Task instructions →
Scan the entries below. Return every line that includes "OCollision".

(Data)

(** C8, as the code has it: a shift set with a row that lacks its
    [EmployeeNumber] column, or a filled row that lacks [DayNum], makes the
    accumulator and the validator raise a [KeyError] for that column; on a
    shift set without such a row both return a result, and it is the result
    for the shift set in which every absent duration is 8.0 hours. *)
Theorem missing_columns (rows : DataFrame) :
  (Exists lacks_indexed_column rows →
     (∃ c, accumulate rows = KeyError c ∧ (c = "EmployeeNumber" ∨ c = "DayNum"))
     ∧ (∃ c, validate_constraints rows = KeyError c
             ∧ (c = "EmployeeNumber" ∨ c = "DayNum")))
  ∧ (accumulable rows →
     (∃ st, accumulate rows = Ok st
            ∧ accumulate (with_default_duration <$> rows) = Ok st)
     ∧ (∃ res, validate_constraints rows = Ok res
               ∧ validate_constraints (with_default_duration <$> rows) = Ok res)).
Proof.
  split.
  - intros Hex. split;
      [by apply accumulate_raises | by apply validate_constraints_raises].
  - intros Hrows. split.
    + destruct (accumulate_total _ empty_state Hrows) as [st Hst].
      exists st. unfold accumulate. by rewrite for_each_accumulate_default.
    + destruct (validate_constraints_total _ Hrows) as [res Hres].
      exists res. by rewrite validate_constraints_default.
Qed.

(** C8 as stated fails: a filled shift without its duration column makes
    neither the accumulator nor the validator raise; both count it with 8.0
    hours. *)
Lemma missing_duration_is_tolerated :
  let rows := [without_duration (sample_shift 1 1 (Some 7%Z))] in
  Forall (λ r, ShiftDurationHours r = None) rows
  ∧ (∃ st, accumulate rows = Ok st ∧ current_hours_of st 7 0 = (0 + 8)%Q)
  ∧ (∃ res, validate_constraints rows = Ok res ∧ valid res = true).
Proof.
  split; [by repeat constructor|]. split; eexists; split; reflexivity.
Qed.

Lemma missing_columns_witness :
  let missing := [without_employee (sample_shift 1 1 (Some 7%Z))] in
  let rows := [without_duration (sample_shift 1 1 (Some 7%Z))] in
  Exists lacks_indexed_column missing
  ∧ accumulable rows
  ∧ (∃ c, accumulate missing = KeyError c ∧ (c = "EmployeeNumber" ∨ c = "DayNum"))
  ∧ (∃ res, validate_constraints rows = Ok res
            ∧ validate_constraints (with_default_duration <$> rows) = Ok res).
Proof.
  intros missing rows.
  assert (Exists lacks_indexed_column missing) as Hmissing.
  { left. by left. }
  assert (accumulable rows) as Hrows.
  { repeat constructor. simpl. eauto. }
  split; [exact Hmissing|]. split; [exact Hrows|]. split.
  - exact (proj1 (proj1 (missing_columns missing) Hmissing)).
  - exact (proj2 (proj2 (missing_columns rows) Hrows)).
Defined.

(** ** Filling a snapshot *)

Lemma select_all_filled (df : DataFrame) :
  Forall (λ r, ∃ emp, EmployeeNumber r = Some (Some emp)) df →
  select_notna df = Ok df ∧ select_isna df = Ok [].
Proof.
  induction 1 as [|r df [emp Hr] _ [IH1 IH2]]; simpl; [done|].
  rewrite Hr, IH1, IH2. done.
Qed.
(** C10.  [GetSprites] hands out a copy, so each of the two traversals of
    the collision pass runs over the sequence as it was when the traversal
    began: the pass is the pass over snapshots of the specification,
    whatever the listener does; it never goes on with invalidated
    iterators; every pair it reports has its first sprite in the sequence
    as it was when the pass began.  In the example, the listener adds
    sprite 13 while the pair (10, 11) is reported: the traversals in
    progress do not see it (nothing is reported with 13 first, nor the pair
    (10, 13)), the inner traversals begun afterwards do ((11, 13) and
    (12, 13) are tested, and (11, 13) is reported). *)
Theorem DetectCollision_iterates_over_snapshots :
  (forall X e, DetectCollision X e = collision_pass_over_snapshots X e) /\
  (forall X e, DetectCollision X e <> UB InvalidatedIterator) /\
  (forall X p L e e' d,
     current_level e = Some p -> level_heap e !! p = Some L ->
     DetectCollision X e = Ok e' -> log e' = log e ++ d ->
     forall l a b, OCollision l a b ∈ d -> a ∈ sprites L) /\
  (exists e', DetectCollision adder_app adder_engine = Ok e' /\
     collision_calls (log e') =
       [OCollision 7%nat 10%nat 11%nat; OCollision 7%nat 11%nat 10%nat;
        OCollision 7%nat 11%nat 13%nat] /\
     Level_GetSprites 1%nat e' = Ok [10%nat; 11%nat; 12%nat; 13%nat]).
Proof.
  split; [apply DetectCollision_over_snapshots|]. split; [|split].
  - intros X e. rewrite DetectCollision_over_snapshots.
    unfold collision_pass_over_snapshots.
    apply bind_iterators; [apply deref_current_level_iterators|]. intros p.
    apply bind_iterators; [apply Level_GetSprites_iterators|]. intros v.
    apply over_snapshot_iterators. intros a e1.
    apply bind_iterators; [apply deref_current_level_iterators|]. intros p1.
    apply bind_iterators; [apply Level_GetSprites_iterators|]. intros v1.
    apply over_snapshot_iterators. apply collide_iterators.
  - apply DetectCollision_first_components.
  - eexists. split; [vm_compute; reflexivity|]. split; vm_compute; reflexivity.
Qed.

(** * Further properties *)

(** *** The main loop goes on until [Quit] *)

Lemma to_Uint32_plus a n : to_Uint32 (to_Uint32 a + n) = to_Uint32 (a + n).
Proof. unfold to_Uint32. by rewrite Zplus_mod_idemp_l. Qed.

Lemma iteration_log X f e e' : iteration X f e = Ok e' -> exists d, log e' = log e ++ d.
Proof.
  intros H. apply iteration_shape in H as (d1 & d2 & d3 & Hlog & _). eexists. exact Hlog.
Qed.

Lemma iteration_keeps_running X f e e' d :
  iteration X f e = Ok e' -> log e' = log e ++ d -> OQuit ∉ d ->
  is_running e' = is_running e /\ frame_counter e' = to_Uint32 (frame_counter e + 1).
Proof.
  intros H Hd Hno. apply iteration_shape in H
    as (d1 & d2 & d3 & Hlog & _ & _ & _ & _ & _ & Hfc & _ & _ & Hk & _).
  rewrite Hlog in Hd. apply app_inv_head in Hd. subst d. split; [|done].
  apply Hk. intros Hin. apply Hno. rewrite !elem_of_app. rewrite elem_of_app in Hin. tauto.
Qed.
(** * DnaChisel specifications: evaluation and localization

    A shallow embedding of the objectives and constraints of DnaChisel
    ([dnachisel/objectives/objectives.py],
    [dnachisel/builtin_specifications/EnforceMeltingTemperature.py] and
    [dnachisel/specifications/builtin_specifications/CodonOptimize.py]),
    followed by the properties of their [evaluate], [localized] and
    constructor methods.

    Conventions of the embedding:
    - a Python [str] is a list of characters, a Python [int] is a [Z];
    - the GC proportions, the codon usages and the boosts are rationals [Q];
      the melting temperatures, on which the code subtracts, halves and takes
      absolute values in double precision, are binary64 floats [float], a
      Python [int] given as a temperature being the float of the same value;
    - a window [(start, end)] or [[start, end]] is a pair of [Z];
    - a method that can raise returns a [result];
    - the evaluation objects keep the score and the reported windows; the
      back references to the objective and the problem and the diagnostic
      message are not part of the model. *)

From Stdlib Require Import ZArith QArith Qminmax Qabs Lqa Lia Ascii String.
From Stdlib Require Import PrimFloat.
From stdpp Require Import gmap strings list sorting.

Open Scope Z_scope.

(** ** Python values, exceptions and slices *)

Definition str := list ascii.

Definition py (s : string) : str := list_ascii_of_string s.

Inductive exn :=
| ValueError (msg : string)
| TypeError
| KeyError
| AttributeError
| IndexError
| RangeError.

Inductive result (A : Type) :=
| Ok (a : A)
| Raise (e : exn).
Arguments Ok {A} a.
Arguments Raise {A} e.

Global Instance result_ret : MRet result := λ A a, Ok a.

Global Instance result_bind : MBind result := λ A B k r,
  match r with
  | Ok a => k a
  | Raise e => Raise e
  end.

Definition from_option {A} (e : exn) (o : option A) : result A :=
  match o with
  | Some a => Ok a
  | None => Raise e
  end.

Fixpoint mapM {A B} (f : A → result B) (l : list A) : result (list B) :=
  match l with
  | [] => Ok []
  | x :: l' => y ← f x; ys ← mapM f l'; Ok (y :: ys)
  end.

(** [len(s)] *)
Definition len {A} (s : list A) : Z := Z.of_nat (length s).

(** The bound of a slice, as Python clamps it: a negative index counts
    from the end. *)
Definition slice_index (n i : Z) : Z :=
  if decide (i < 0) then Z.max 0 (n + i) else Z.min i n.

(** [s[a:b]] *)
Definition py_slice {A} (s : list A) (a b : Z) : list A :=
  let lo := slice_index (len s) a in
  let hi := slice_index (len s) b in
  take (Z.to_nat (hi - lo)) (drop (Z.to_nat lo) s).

(End Data)
(Data)

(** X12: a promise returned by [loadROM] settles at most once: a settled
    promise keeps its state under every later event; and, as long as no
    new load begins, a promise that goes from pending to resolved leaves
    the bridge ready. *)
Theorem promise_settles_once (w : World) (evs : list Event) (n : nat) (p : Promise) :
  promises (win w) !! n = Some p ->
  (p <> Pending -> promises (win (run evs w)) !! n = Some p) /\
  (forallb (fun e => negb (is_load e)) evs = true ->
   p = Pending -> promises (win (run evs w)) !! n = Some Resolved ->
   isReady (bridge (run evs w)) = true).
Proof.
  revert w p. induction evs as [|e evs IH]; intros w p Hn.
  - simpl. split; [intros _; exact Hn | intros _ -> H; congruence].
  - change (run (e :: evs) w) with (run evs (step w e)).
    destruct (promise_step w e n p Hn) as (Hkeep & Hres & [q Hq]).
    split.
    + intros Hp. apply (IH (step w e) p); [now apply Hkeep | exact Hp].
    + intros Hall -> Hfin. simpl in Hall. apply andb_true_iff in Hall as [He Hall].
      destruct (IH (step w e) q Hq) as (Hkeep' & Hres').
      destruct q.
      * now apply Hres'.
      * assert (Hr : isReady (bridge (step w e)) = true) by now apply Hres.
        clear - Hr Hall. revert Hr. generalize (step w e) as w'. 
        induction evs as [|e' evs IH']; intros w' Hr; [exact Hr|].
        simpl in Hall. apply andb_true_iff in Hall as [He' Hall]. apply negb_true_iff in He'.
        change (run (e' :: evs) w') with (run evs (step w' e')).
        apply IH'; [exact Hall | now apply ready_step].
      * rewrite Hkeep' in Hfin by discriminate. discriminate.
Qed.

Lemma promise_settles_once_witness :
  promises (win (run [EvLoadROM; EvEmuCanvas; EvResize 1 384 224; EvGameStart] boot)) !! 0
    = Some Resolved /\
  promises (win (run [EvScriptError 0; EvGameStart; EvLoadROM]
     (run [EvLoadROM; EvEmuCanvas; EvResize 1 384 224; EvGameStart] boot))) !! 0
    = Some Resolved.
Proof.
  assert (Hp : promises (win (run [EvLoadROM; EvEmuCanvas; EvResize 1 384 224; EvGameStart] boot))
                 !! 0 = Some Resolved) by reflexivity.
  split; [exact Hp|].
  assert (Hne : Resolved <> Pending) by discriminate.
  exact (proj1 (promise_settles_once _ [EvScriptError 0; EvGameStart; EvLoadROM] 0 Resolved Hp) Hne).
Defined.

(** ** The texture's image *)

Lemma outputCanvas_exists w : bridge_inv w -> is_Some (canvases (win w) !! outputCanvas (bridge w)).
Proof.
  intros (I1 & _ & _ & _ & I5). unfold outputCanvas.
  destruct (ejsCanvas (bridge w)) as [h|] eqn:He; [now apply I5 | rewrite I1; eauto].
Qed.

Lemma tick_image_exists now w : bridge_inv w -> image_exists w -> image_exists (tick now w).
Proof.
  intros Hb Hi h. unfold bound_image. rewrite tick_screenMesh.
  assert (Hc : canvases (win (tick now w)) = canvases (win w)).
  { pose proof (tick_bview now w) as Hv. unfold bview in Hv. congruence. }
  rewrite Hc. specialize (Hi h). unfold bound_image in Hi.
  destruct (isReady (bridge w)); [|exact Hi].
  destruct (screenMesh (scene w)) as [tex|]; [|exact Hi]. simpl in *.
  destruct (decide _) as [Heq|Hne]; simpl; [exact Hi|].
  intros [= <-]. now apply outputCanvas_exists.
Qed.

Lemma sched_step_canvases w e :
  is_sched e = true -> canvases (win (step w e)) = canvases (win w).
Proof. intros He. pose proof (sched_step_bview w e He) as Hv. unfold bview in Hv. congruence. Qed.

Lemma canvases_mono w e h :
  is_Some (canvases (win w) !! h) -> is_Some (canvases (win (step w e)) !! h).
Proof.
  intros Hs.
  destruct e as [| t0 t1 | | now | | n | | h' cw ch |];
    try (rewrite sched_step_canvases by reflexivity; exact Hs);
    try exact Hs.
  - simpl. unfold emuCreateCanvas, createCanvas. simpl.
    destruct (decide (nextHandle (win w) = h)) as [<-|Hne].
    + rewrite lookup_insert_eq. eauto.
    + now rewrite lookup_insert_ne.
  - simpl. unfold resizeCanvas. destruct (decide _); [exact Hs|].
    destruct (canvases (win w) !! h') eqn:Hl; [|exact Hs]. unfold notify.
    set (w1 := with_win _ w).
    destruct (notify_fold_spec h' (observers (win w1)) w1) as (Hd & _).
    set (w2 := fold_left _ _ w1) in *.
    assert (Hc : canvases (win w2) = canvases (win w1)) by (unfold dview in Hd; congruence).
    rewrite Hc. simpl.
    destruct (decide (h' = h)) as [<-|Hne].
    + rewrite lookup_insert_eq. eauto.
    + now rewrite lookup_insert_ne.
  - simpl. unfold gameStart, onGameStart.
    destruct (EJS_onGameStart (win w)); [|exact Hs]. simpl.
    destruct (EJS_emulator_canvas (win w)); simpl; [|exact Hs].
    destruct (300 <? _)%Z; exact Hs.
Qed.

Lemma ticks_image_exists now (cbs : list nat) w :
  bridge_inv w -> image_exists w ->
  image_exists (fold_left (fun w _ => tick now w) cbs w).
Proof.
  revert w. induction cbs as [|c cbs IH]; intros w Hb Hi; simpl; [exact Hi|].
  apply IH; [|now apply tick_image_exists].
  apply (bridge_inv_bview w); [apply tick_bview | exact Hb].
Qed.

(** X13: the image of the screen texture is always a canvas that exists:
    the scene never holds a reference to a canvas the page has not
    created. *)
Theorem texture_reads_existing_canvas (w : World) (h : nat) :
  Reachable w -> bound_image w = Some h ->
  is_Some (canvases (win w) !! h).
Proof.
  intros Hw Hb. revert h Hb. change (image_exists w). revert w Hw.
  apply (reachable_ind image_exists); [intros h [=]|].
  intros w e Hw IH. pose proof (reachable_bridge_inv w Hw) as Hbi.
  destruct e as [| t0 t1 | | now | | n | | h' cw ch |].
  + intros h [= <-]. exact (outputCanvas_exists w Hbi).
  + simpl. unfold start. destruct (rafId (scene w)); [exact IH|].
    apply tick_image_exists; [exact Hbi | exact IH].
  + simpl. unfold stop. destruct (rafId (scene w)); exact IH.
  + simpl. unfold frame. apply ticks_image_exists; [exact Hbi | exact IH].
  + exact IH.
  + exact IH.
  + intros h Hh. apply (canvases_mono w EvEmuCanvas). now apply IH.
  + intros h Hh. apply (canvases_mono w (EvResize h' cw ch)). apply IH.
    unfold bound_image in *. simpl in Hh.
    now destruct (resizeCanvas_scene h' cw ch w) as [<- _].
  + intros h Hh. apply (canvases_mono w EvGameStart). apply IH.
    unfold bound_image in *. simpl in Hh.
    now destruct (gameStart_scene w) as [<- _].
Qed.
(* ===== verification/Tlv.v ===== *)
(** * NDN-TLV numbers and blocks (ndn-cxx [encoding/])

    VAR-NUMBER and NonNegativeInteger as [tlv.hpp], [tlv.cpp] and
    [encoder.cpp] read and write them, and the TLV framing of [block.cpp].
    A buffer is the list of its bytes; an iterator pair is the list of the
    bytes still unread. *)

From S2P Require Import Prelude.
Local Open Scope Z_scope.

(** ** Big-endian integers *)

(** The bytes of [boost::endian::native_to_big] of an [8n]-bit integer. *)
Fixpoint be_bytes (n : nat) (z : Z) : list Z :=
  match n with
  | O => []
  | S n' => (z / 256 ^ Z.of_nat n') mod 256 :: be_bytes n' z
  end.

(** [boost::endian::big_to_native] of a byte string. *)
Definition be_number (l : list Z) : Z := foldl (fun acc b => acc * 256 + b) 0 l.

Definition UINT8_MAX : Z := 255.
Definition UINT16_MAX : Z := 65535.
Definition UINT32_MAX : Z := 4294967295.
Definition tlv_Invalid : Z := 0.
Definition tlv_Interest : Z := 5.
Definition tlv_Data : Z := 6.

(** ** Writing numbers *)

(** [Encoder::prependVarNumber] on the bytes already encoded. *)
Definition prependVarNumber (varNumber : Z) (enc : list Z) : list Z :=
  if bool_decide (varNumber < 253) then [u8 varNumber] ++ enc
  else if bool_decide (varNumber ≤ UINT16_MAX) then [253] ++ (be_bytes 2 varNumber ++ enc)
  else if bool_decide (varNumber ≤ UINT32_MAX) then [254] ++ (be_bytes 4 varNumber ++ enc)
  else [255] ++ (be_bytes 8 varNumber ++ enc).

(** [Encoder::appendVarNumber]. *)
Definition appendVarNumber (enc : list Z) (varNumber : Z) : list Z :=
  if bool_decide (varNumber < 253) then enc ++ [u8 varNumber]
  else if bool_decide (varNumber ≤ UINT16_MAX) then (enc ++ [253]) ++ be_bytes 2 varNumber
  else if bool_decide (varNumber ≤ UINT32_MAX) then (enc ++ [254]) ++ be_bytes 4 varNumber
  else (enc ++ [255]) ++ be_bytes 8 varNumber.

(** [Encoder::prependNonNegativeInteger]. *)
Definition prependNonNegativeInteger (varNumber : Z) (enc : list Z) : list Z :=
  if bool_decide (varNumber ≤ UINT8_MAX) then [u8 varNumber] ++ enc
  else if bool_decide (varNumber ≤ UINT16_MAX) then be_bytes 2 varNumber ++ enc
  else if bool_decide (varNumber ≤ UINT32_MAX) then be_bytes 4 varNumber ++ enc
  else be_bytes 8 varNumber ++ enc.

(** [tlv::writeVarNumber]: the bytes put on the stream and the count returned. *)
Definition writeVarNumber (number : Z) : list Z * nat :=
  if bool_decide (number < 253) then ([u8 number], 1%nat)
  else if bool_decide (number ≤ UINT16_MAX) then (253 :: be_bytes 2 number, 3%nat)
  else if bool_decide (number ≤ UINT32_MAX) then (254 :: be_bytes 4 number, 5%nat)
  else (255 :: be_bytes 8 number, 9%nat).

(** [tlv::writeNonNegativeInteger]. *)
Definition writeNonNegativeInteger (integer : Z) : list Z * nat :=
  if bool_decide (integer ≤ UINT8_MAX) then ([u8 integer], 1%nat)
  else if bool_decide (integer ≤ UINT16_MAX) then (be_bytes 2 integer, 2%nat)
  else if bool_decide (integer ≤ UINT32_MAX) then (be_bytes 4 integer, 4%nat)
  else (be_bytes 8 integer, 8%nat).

(End Data)

Task answer →
     forall l a b, OCollision l a b ∈ d -> a ∈ sprites L) /\
       [OCollision 7%nat 10%nat 11%nat; OCollision 7%nat 11%nat 10%nat;
        OCollision 7%nat 11%nat 13%nat] /\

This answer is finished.